Cet ami autant qu’interprète de Debussy avait entrepris d’écrire ses mémoires à rebours, c’est-à-dire en remontant le temps, d’où le titre donné à ce recueil de souvenirs : Mouvement contraire. Des deux parties initialement prévues, seule la première fut écrite et publiée en 1947. Réédité par les éditions de la Coopérative, enrichi d’une discographie et de nouvelles illustrations – 42 contre 8 dans la version originale –, ce témoignage débute en 1933 pour s’achever par l’évocation des premières années de l’auteur. Inhabituelle, l’approche trouve ses limites dans son principe tant il est préférable pour comprendre les faits et leurs conséquences d’en connaître les causes. Les anecdotes prennent le pas sur le récit tandis que se dessine en filigrane un monde aujourd’hui disparu, jusque dans le style de l’écriture d’une élégance surannée. Ainsi, les us et coutumes de l’Opéra d’Alger où les représentants de la haute société pour ne pas se mêler au peuple louaient les places voisines de leurs propres fauteuils. Ainsi, cette description de l’ancienne Salle Pleyel où Chopin avait donné son premier et son dernier concert. Ainsi le récit d’une soirée chez Madeleine Lemaire où Reynaldo Hahn allait chanter « tout ce qu’on lui demanderait, en français ou en italien, en allemand ou en anglais, la cigarette aux lèvres et s’accompagnant lui-même, en dépit de l’heure et de la fatigue ». Ainsi le chantier de l’Avenue Montaigne où l’on prépare la première saison du Théâtre des Champs-Elysées, la rencontre avec Debussy et les maladresses de Gabriel Astruc surnommé le magnifique. Ainsi les rumeurs des coulisses de l’Opéra-Comique sous l’ère post Albert Carré et lors des obsèques de ce dernier en 1938 cette drôle de coïncidence : Carina Ari, ballerine, chorégraphe et épouse d’Inghelbrecht, hèle pour se rend aux funérailles un taxi dont le chauffeur s’avére être Blondin, le créateur trente-six ans plus tôt du petit Yniold dans Pelléas et Mélisande.
Si l’époque a changé, si certaines considérations prêtent à sourire – la partition des Erynnies de Massenet victorieuse de l’épreuve du temps –, certaines préoccupations demeurent.

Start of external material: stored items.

(* ===== verification/BsonValue.v ===== *)
(** BSON values and their order: src/mongo/bson/bsonelement.cpp, bsonobj.cpp, bsontypes.h,
    ordering.h and src/mongo/base/compare_numbers.h.  Doubles are their 64 bits.  Values of type
    NumberDecimal are left out: their arithmetic is that of a library.  An [int] that is a
    result of a comparison is represented by its sign; [None] is MONGO_UNREACHABLE. *)
From stdpp Require Import pretty.
From S2P Require Import Prelude OpTimes KeyBytes.

(** ** Doubles *)

Module Double.

(** 2^1074: magnitudes are counted in units of the smallest double. *)
Definition one : Z := 2 ^ 1074.

Definition magBits (d : Z) : Z := d mod 2 ^ 63.
Definition signbit (d : Z) : bool := 2 ^ 63 <=? d.
Definition infinityBits : Z := 2047 * 2 ^ 52.
Definition isNaN (d : Z) : bool := infinityBits <? magBits d.
Definition isfinite (d : Z) : bool := magBits d <? infinityBits.

(** The magnitude of an exponent and a mantissa, an infinity's being above all others. *)
Definition magOf (b : Z) : Z :=
  if b <? 2 ^ 52 then b else (2 ^ 52 + b mod 2 ^ 52) * 2 ^ (b / 2 ^ 52 - 1).
Definition mag (d : Z) : Z := magOf (magBits d).
Definition val (d : Z) : Z := if signbit d then - mag d else mag d.

Definition neg (d : Z) : Z := if signbit d then d - 2 ^ 63 else d + 2 ^ 63.
Definition withSign (negative : bool) (b : Z) : Z := if negative then b + 2 ^ 63 else b.

(** Division by a power of two, to the nearest, ties to even. *)
Definition roundShift (x k : Z) : Z :=
  let q := x / 2 ^ k in
  let r := x mod 2 ^ k in
  if (2 ^ k <? 2 * r) || ((2 ^ k =? 2 * r) && Z.odd q) then q + 1 else q.

(** The double nearest to a magnitude. *)
Definition ofMag (x : Z) : Z :=
  let k := Z.max 0 (Z.log2 x - 52) in
  Z.min (k * 2 ^ 52 + roundShift x k) infinityBits.

(** Conversion of an integer, multiplication by a power of two, truncation. *)
Definition ofInteger (z : Z) : Z := withSign (z <? 0) (ofMag (Z.abs z * one)).
Definition scale (d k : Z) : Z :=
  if isfinite d then
    withSign (signbit d) (ofMag (if 0 <=? k then mag d * 2 ^ k else roundShift (mag d) (- k)))
  else d.
Definition truncate (d : Z) : Z := Z.quot (val d) one.

Definition eqb (l r : Z) : bool := negb (isNaN l) && negb (isNaN r) && (val l =? val r).
Definition ltb (l r : Z) : bool := negb (isNaN l) && negb (isNaN r) && (val l <? val r).

End Double.

(** ** Comparing numbers *)

Definition compareLongs (lhs rhs : Z) : comparison :=
  if lhs =? rhs then Eq else if lhs <? rhs then Lt else Gt.

Definition compareDoubles (lhs rhs : Z) : comparison :=
  if Double.eqb lhs rhs then Eq
  else if Double.ltb lhs rhs then Lt
  else if Double.ltb rhs lhs then Gt
  else if Double.isNaN lhs then (if Double.isNaN rhs then Eq else Lt)
  else Gt.

(** 2^63 as a double. *)
Definition kBoundOfLongRange : Z := Double.ofInteger (2 ^ 63).

Definition compareLongToDouble (lhs rhs : Z) : comparison :=
  if Double.isNaN rhs then Gt
  else if (lhs <=? 2 ^ 53) && (- 2 ^ 53 <=? lhs) then compareDoubles (Double.ofInteger lhs) rhs
  else if Double.ltb kBoundOfLongRange rhs || Double.eqb kBoundOfLongRange rhs then Lt
  else if Double.ltb rhs (Double.neg kBoundOfLongRange) then Gt
  else compareLongs lhs (Double.truncate rhs).

Definition compareDoubleToLong (lhs rhs : Z) : comparison := CompOpp (compareLongToDouble rhs lhs).

(** ** Values *)

Definition Bytes : Type := list Z.

#[local] Unset Elimination Schemes.
Inductive Value :=
  | MinKey
  | MaxKey
  | Undefined
  | JstNULL
  | NumberDouble (d : Z)
  | NumberInt (i : Z)
  | NumberLong (l : Z)
  | BsonString (s : Bytes)
  | Symbol (s : Bytes)
  | Object (fields : list (Bytes * Value))
  | Array (fields : list (Bytes * Value))
  | BinData (data : Bytes) (type : Z)
  | OID (oid : Bytes)
  | Bool (b : bool)
  | Date (millis : Z)
  | RegEx (pattern flags : Bytes)
  | DBRef (ns oid : Bytes)
  | Code (s : Bytes)
  | CodeWScope (s : Bytes) (scope : list (Bytes * Value))
  | BsonTimestamp (t : Timestamp.t).
#[local] Set Elimination Schemes.

Definition BSONObj : Type := list (Bytes * Value).

(** The names an array's builder gives to its elements, which are decimal. *)
Definition positionName (i : nat) : Bytes :=
  map (λ a, Z.of_N (Ascii.N_of_ascii a)) (String.list_ascii_of_string (pretty (N.of_nat i))).
Definition arrayFields (elems : list Value) : BSONObj := zip (map positionName (seq 0 (length elems))) elems.

(** [BSONType]. *)
Definition type (v : Value) : Z :=
  match v with
  | MinKey => -1 | NumberDouble _ => 1 | BsonString _ => 2 | Object _ => 3 | Array _ => 4
  | BinData _ _ => 5 | Undefined => 6 | OID _ => 7 | Bool _ => 8 | Date _ => 9 | JstNULL => 10
  | RegEx _ _ => 11 | DBRef _ _ => 12 | Code _ => 13 | Symbol _ => 14 | CodeWScope _ _ => 15
  | NumberInt _ => 16 | BsonTimestamp _ => 17 | NumberLong _ => 18 | MaxKey => 127
  end.

Definition canonicalType (v : Value) : Z :=
  match v with
  | MinKey => -1
  | MaxKey => 127
  | Undefined => 0
  | JstNULL => 5
  | NumberDouble _ | NumberInt _ | NumberLong _ => 10
  | BsonString _ | Symbol _ => 15
  | Object _ => 20
  | Array _ => 25
  | BinData _ _ => 30
  | OID _ => 35
  | Bool _ => 40
  | Date _ => 45
  | BsonTimestamp _ => 47
  | RegEx _ _ => 50
  | DBRef _ _ => 55
  | Code _ => 60
  | CodeWScope _ _ => 65
  end.

(** ** Comparing values *)

(** [memcmp] of the first [n] bytes. *)
Definition memcmp (l r : Bytes) (n : nat) : comparison := lexcmp (take n l) (take n r).

Definition compareSizes (l r : nat) : comparison := Nat.compare l r.

(** The terminating zero is part of the size and of the bytes. *)
Definition compareElementStringValues (l r : Bytes) : comparison :=
  let lsz := S (length l) in
  let rsz := S (length r) in
  andThen (memcmp (l ++ [0]) (r ++ [0]) (Nat.min lsz rsz)) (compareSizes lsz rsz).

(** [StringData::compare]. *)
Definition compareStringData (l r : Bytes) : comparison :=
  andThen (memcmp l r (Nat.min (length l) (length r))) (compareSizes (length l) (length r)).

(** [strcmp], on sequences without a zero. *)
Definition strcmp (l r : Bytes) : comparison := lexcmp (l ++ [0]) (r ++ [0]).

(** The bytes of a DBRef's value: the size of its name with the zero, the name, the id. *)
Definition dbrefValue (ns oid : Bytes) : Bytes :=
  rev (bigEndian 4 (Z.of_nat (S (length ns)))) ++ ns ++ [0] ++ oid.

Definition compareTimestamps (l r : Timestamp.t) : comparison :=
  if Timestamp.lt l r then Lt else if Timestamp.eqb l r then Eq else Gt.

(** An optional comparator of strings, which is a collator's. *)
Definition Comparator : Type := option (Bytes → Bytes → comparison).

Section CompareObjects.
Variable woCompare : bool → Bytes * Value → Bytes * Value → option comparison.

(** [compareObjects]: the fields are compared with their names. *)
Fixpoint compareObjects (l r : BSONObj) : option comparison :=
  match l, r with
  | [], [] => Some Eq
  | [], _ => Some Lt
  | _, [] => Some Gt
  | x :: l, y :: r =>
      c ← woCompare true x y;
      match c with Eq => compareObjects l r | _ => Some c end
  end.

End CompareObjects.

(** [BSONElement::woCompare] over the comparison of the values of one canonical type. *)
Definition elementCompare (compareElements : Value → Value → option comparison)
    (considerFieldName : bool) (l r : Bytes * Value) : option comparison :=
  let byType :=
    if type l.2 =? type r.2 then Eq else canonicalType l.2 ?= canonicalType r.2 in
  match byType with
  | Eq =>
      match (if considerFieldName then compareStringData l.1 r.1 else Eq) with
      | Eq => compareElements l.2 r.2
      | c => Some c
      end
  | c => Some c
  end.

Fixpoint compareElements (comparator : Comparator) (l r : Value) {struct l} : option comparison :=
  match l, r with
  | (Undefined | JstNULL | MaxKey | MinKey), _ => Some (canonicalType l ?= canonicalType r)
  | Bool a, Bool b => Some (Z.b2z a ?= Z.b2z b)
  | BsonTimestamp a, BsonTimestamp b => Some (compareTimestamps a b)
  | Date a, Date b => Some (if a <? b then Lt else if a =? b then Eq else Gt)
  | NumberInt a, NumberInt b => Some (compareLongs a b)
  | NumberInt a, NumberLong b => Some (compareLongs a b)
  | NumberInt a, NumberDouble b => Some (compareDoubles (Double.ofInteger a) b)
  | NumberLong a, NumberLong b => Some (compareLongs a b)
  | NumberLong a, NumberInt b => Some (compareLongs a b)
  | NumberLong a, NumberDouble b => Some (compareLongToDouble a b)
  | NumberDouble a, NumberDouble b => Some (compareDoubles a b)
  | NumberDouble a, NumberInt b => Some (compareDoubles a (Double.ofInteger b))
  | NumberDouble a, NumberLong b => Some (compareDoubleToLong a b)
  | OID a, OID b => Some (memcmp a b 12)
  | Code a, Code b => Some (compareElementStringValues a b)
  | (Symbol a | BsonString a), (Symbol b | BsonString b) =>
      Some match comparator with
           | Some compare => compare a b
           | None => compareElementStringValues a b
           end
  | Object a, Object b | Array a, Array b =>
      compareObjects (λ names x y, elementCompare (compareElements comparator) names x y) a b
  | DBRef a i, DBRef b j =>
      let l := dbrefValue a i in
      let r := dbrefValue b j in
      Some (andThen (compareSizes (length l) (length r)) (memcmp l r (length l)))
  | BinData a s, BinData b t =>
      Some (andThen (compareSizes (length a) (length b)) (memcmp (s :: a) (t :: b) (S (length a))))
  | RegEx p f, RegEx q g => Some (andThen (strcmp p q) (strcmp f g))
  | CodeWScope a s, CodeWScope b t =>
      match compareStringData a b with
      | Eq => compareObjects (λ names x y, elementCompare (compareElements None) names x y) s t
      | c => Some c
      end
  | _, _ => None
  end.

(** [BSONElement::woCompare]. *)
Definition woCompareElement (comparator : Comparator) :=
  elementCompare (compareElements comparator).

(** ** Orderings *)

(** [Ordering]: a bit for each descending field. *)
Definition kMaxCompoundIndexKeys : nat := 32.

Definition get (bits : Z) (i : nat) : Z :=
  if (kMaxCompoundIndexKeys <=? i)%nat then 1
  else if Z.testbit bits (Z.of_nat i) then -1 else 1.

(** [descending] of the mask, an unsigned that [woCompare] shifts. *)
Definition descending (bits mask : Z) : bool := negb (Z.land bits mask =? 0).

Section WoCompare.
Context (comparator : Comparator) (ord : Z) (considerFieldName : bool).

(** [BSONObj::woCompare] with an ordering, from a field and its mask on. *)
Fixpoint woCompareFrom (mask : Z) (l r : BSONObj) : option comparison :=
  match l, r with
  | [], [] => Some Eq
  | [], _ => Some Lt
  | _, [] => Some Gt
  | x :: l, y :: r =>
      c ← woCompareElement comparator considerFieldName x y;
      match (if descending ord mask then CompOpp c else c) with
      | Eq => woCompareFrom ((mask * 2) mod 2 ^ 32) l r
      | c => Some c
      end
  end.

Definition woCompare (l r : BSONObj) : option comparison := woCompareFrom 1 l r.
End WoCompare.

Le rôle par exemple des théâtres nationaux envisagés comme « musées de la musique, où ses chefs d’œuvre pourraient toujours être entendus dans les meilleurs conditions de fidélité de la pensée des auteurs ». Aujourd’hui encore, la question interpelle. Autre exemple, cette réflexion sur l’interprétation : « à notre époque, au fond, on ne prend plus le temps de réfléchir en travaillant. On ne prend même plus le temps de travailler vraiment. […] Et ce n’est pas la moindre vertu du disque que de nous rappeler parfois le vieux proverbe qui prétend que « le temps se venge de ce qui a été fait sans lui » ». Tout change mais au fond, rien n’a changé.